§ ASSIGNMENT
Your output should be the lines of the entries below, exactly, from the first one through the line that holds "s) (primary s)".

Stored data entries
────
Lemma validate_history_ok l sym ivl t : _validate_history l sym ivl t = Ok tt <-> history_facts sym ivl t l.
Proof.
  unfold _validate_history. split.
  - destruct (last l) as [newest|] eqn:El; [|done]. destruct (interval_ms ivl) as [d|] eqn:Ed; [|done].
    intros H. res_inv. destruct a. apply history_loop_ok in Hr as [H1 H2]. bool_prop.
    constructor; [done|]. exists d, newest. split; [done|]. split; [done|]. split; [done|].
    by destruct l as [|c l']; [|destruct H2].
  - intros [H1 (d & newest & Ed & El & Hn & Hg)]. rewrite El, Ed.
    rewrite (proj2 (history_loop_ok sym ivl d t None l)).
    + simpl. rewrite raise_if_ok, negb_false_iff, Z.eqb_eq. done.
    + split; [done|]. by destruct l.
Qed.

Lemma snapshot_valid_facts s : snapshot_valid s <->
  0 < ms_decision_time_ms s /\ ms_decision_time_ms s mod HOUR_MS = 0
  /\ history_facts (ms_symbol s) PRIMARY_INTERVAL (ms_decision_time_ms s) (primary s)
  /\ history_facts (ms_symbol s) CONTEXT_INTERVAL (ms_decision_time_ms s) (context s)
  /\ history_facts (ms_symbol s) REGIME_INTERVAL (ms_decision_time_ms s) (regime s).
Proof.
  unfold snapshot_valid, snapshot_post_init.
  rewrite raise_if_ok, orb_false_iff, negb_false_iff, Z.leb_gt, Z.eqb_eq.
  rewrite <- !validate_history_ok.
  destruct (_validate_history (primary s) _ _ _) as [[]|]; simpl; [|naive_solver].
  destruct (_validate_history (context s) _ _ _) as [[]|]; simpl; naive_solver.
Qed.

Lemma snapshot_at_ok ds t s : snapshot_at ds t = Ok s ->
  snapshot_valid s /\ ms_decision_time_ms s = t /\ ms_symbol s = bs_symbol (ds_spec ds)
  /\ primary s = visible t (ds_primary ds) /\ context s = visible t (ds_context ds)
  /\ regime s = visible t (ds_regime ds)
  /\ start_time_ms (ds_spec ds) <= t < end_time_ms (ds_spec ds).
Proof.
  unfold snapshot_at, new_snapshot. intros H. res_inv. subst. destruct a.
  split; [exact Hr|]. simpl. apply negb_false_iff, andb_true_iff in Hc as [H1 H2]. bool_prop. done.
Qed.

(** ** Accepted series *)

Lemma opens_from_range s d l e : map open_time_ms l = py_range s e d -> opens_from s d l.
Proof.
  unfold py_range. generalize (Z.to_nat ((e - s + d - 1) / d)). intros n E.
  assert (forall k l, map open_time_ms l = map (fun i => s + Z.of_nat i * d) (seq k (length l)) ->
                      opens_from (s + Z.of_nat k * d) d l) as H.
  { clear. intros k l. revert k. induction l as [|c l IH]; intros k; [done|]. cbn [length seq map].
    intros [= H1 H2]. split; [done|]. replace (s + Z.of_nat k * d + d) with (s + Z.of_nat (S k) * d) by lia. by apply IH. }
  specialize (H O l). replace (s + Z.of_nat 0 * d) with s in H by lia. apply H. rewrite E.
  f_equal. f_equal. apply (f_equal (@length Z)) in E. by rewrite !length_map, length_seq in E.
Qed.

Lemma visible_cons t c l : visible t (c :: l) = if decide (close_time_ms c < t) then c :: visible t l else visible t l.
Proof. unfold visible. rewrite filter_cons. done. Qed.

Section Series.
Variables (sym ivl : string) (d : Z).
Hypothesis Hd : interval_ms ivl = Some d.

(** A candle of the series. *)
Definition series_candle (c : candle) : Prop :=
  source c = DATA_SOURCE /\ symbol c = sym /\ interval c = ivl /\ is_closed c = true
  /\ close_time_ms c = open_time_ms c + d - 1.

Lemma visible_take t s l : opens_from s d l -> Forall series_candle l ->
  visible t l = take (Z.to_nat ((t - s) / d)) l.
Proof using Hd.
  pose proof (interval_ms_pos _ _ Hd) as Hpos. intros Ho Hl. revert s Ho.
  induction Hl as [|c l (_ & _ & _ & _ & Hc) Hl IH]; intros s; [by rewrite take_nil|].
  intros [Hs Ho]. rewrite visible_cons, (IH _ Ho). rewrite Hc, Hs.
  destruct (decide (s + d - 1 < t)) as [H|H].
  - assert (1 <= (t - s) / d) by (apply Z.div_le_lower_bound; lia).
    replace (Z.to_nat ((t - s) / d)) with (S (Z.to_nat ((t - (s + d)) / d))); [done|].
    replace (t - (s + d)) with ((t - s) + (-1) * d) by lia. rewrite Z.div_add by lia. lia.
  - assert ((t - s) / d < 1) by (apply Z.div_lt_upper_bound; lia).
    assert ((t - (s + d)) / d < 1) by (apply Z.div_lt_upper_bound; lia).
    by replace (Z.to_nat ((t - s) / d)) with O by lia; replace (Z.to_nat ((t - (s + d)) / d)) with O by lia.
Qed.

Lemma opens_from_lookup s l i c : opens_from s d l -> l !! i = Some c -> open_time_ms c = s + Z.of_nat i * d.
Proof using.
  revert s i. induction l as [|c' l IH]; intros s [|i]; simpl; try done.
  - intros [H _] [= <-]. lia.
  - intros [_ H] E. rewrite (IH _ _ H E). lia.
Qed.

Lemma opens_from_take s l n : opens_from s d l -> opens_from s d (take n l).
Proof using. revert s l. induction n as [|n IH]; intros s [|c l]; simpl; try done. intros [Hc H]. split; [done|by apply IH]. Qed.

Lemma last_take (l : list candle) n : (n < length l)%nat -> last (take (S n) l) = l !! n.
Proof using.
  intros H. destruct (lookup_lt_is_Some_2 _ _ H) as [c Hc]. rewrite Hc.
  rewrite (take_S_r _ _ _ Hc). apply last_snoc.
Qed.

(** The visible part of an aligned, complete series is a legal history as
    soon as one candle has closed. *)
Lemma visible_history t s e l :
  map open_time_ms l = py_range s e d -> Forall series_candle l ->
  s mod d = 0 -> s + d <= t / d * d -> t <= e ->
  history_facts sym ivl t (visible t l).
Proof using Hd.
  pose proof (interval_ms_pos _ _ Hd) as Hpos. intros Hr Hl Hs Hlo He.
  pose proof (opens_from_range _ _ _ _ Hr) as Ho.
  pose proof (Z.mul_div_le t d Hpos) as Hfl.
  pose proof (Z.mul_succ_div_gt t d Hpos) as Hfg.
  pose proof (Z_div_exact_full_2 s d ltac:(lia) Hs) as Hsd.
  assert ((t - s) / d = t / d - s / d) as Eq.
  { replace (t - s) with (t + (- (s / d)) * d) by lia. rewrite Z.div_add by lia. lia. }
  assert (1 <= t / d - s / d) as H1 by nia.
  assert (length l = Z.to_nat ((e - s + d - 1) / d)) as Hlen.
  { apply (f_equal (@length Z)) in Hr. unfold py_range in Hr. by rewrite !length_map, length_seq in Hr. }
  assert (t / d - s / d <= (e - s + d - 1) / d) as Hin by (apply Z.div_le_lower_bound; nia).
  set (n := Z.to_nat (t / d - s / d - 1)).
  assert (visible t l = take (S n) l) as Ev.
  { rewrite (visible_take t s) by done. f_equal. subst n. lia. }
  assert (n < length l)%nat as Hn by lia.
  destruct (lookup_lt_is_Some_2 _ _ Hn) as [c Hc].
  constructor.
  - unfold visible. apply Forall_forall. intros c' Hin'. apply list_elem_of_filter in Hin' as [Ht Hin'].
    rewrite Forall_forall in Hl. destruct (Hl _ Hin') as (? & ? & ? & ? & _). done.
  - exists d, c. split; [done|]. rewrite Ev, last_take by done. split; [done|]. split.
    + rewrite (opens_from_lookup _ _ _ _ Ho Hc). subst n. rewrite Z2Nat.id by lia. nia.
    + apply (opens_from_take _ _ (S n)) in Ho. destruct l as [|c0 l0]; [done|]. simpl in Ho |- *.
      destruct Ho as [-> Ho]. done.
Qed.
End Series.

Lemma rmap_same {A} (f : A -> result A) l l' :
  (forall x y, f x = Ok y -> x = y) -> rmap f l = Ok l' -> l = l' /\ Forall (fun x => f x = Ok x) l.
Proof.
  intros Hf H. apply rmap_ok in H. induction H as [|x y l l' Hxy H IH]; [done|].
  pose proof (Hf _ _ Hxy) as <-. destruct IH as [-> IH]. split; [done|]. by constructor.
Qed.

Lemma select_rows_elem rep table c : c ∈ select_rows rep table ->
  source c = DATA_SOURCE /\ symbol c = dr_symbol rep /\ interval c = dr_interval rep.
Proof. unfold select_rows. rewrite sort_by_perm, list_elem_of_filter. naive_solver. Qed.

(** An accepted series: valid closed candles of one market, one per grid point. *)
Lemma read_rows_ok table rep l d : _read_rows table rep = Ok l -> interval_ms (dr_interval rep) = Some d ->
  Forall candle_valid l /\ Forall (series_candle (dr_symbol rep) (dr_interval rep) d) l
  /\ map open_time_ms l = py_range (requested_start_time_ms rep) (requested_end_time_ms rep) d.
Proof.
  unfold _read_rows. intros H Ed. res_inv. apply rmap_same in Hr as [<- Hr].
  - rewrite Ed in H. res_inv. subst.
    assert (Forall (fun c => candle_valid c /\ is_closed c = true) (select_rows rep table)) as Hv.
    { eapply Forall_impl; [exact Hr|]. intros c Hcc. cbv beta in Hcc. res_inv. subst.
      unfold new_candle in Hr0. res_inv. subst. destruct a. split; [done|]. by apply negb_false_iff in Hc1. }
    split; [eapply Forall_impl; [exact Hv|]; naive_solver|].
    split; [|by apply negb_false_iff, bool_decide_eq_true in Hc0].
    apply Forall_forall. intros c Hin. rewrite Forall_forall in Hv. destruct (Hv c Hin) as [Hcv Hcl].
    destruct (select_rows_elem _ _ _ Hin) as (E1 & E2 & E3). do 4 (split; [done|]).
    destruct (cf_interval _ (candle_valid_facts _ Hcv)) as (d' & Ed' & _ & E). rewrite E3, Ed in Ed'. congruence.
  - intros x y Hxy. res_inv. subst. unfold new_candle in Hr0. res_inv. done.
Qed.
────
§ YOUR SOLUTION
Lemma validate_history_ok l sym ivl t : _validate_history l sym ivl t = Ok tt <-> history_facts sym ivl t l.
Proof.
  unfold _validate_history. split.
  - destruct (last l) as [newest|] eqn:El; [|done]. destruct (interval_ms ivl) as [d|] eqn:Ed; [|done].
    intros H. res_inv. destruct a. apply history_loop_ok in Hr as [H1 H2]. bool_prop.
    constructor; [done|]. exists d, newest. split; [done|]. split; [done|]. split; [done|].
    by destruct l as [|c l']; [|destruct H2].
  - intros [H1 (d & newest & Ed & El & Hn & Hg)]. rewrite El, Ed.
    rewrite (proj2 (history_loop_ok sym ivl d t None l)).
    + simpl. rewrite raise_if_ok, negb_false_iff, Z.eqb_eq. done.
    + split; [done|]. by destruct l.
Qed.

Lemma snapshot_valid_facts s : snapshot_valid s <->
  0 < ms_decision_time_ms s /\ ms_decision_time_ms s mod HOUR_MS = 0
  /\ history_facts (ms_symbol s) PRIMARY_INTERVAL (ms_decision_time_ms s) (primary s)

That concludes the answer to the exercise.